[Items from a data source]
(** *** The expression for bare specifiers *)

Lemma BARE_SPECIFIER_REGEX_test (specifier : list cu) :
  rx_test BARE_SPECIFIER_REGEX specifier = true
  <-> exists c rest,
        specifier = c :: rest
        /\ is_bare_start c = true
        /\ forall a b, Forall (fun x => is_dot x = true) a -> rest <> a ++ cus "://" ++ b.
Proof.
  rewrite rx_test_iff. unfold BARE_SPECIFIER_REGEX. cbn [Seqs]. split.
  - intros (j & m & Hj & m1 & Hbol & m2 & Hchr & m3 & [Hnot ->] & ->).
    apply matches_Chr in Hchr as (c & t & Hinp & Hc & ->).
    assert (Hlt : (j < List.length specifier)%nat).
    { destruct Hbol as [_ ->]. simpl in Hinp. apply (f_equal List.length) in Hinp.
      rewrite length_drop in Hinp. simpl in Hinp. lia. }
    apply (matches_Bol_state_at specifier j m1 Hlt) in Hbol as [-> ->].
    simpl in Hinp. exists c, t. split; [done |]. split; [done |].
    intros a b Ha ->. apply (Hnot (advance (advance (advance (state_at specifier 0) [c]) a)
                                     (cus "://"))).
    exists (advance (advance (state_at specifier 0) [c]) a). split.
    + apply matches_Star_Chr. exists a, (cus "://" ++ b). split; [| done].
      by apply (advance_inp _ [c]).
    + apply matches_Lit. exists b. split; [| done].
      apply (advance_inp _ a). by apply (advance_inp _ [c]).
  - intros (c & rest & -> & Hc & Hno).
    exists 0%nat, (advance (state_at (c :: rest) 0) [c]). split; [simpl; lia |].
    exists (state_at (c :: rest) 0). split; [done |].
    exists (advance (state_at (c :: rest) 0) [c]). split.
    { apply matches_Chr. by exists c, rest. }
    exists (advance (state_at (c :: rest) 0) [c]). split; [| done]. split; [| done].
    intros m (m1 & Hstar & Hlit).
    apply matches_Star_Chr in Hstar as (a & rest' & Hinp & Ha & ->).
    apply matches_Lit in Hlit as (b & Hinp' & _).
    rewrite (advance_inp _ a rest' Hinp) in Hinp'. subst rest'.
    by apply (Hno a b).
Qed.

§ Action item
Lines from the top of the entries through the line with "assert (Hlt : (j" are to be transcribed exactly, and nothing more.

§ Reply to the exercise
(** *** The expression for bare specifiers *)

Lemma BARE_SPECIFIER_REGEX_test (specifier : list cu) :
  rx_test BARE_SPECIFIER_REGEX specifier = true
  <-> exists c rest,
        specifier = c :: rest
        /\ is_bare_start c = true
        /\ forall a b, Forall (fun x => is_dot x = true) a -> rest <> a ++ cus "://" ++ b.
Proof.
  rewrite rx_test_iff. unfold BARE_SPECIFIER_REGEX. cbn [Seqs]. split.
  - intros (j & m & Hj & m1 & Hbol & m2 & Hchr & m3 & [Hnot ->] & ->).
    apply matches_Chr in Hchr as (c & t & Hinp & Hc & ->).
    assert (Hlt : (j < List.length specifier)%nat).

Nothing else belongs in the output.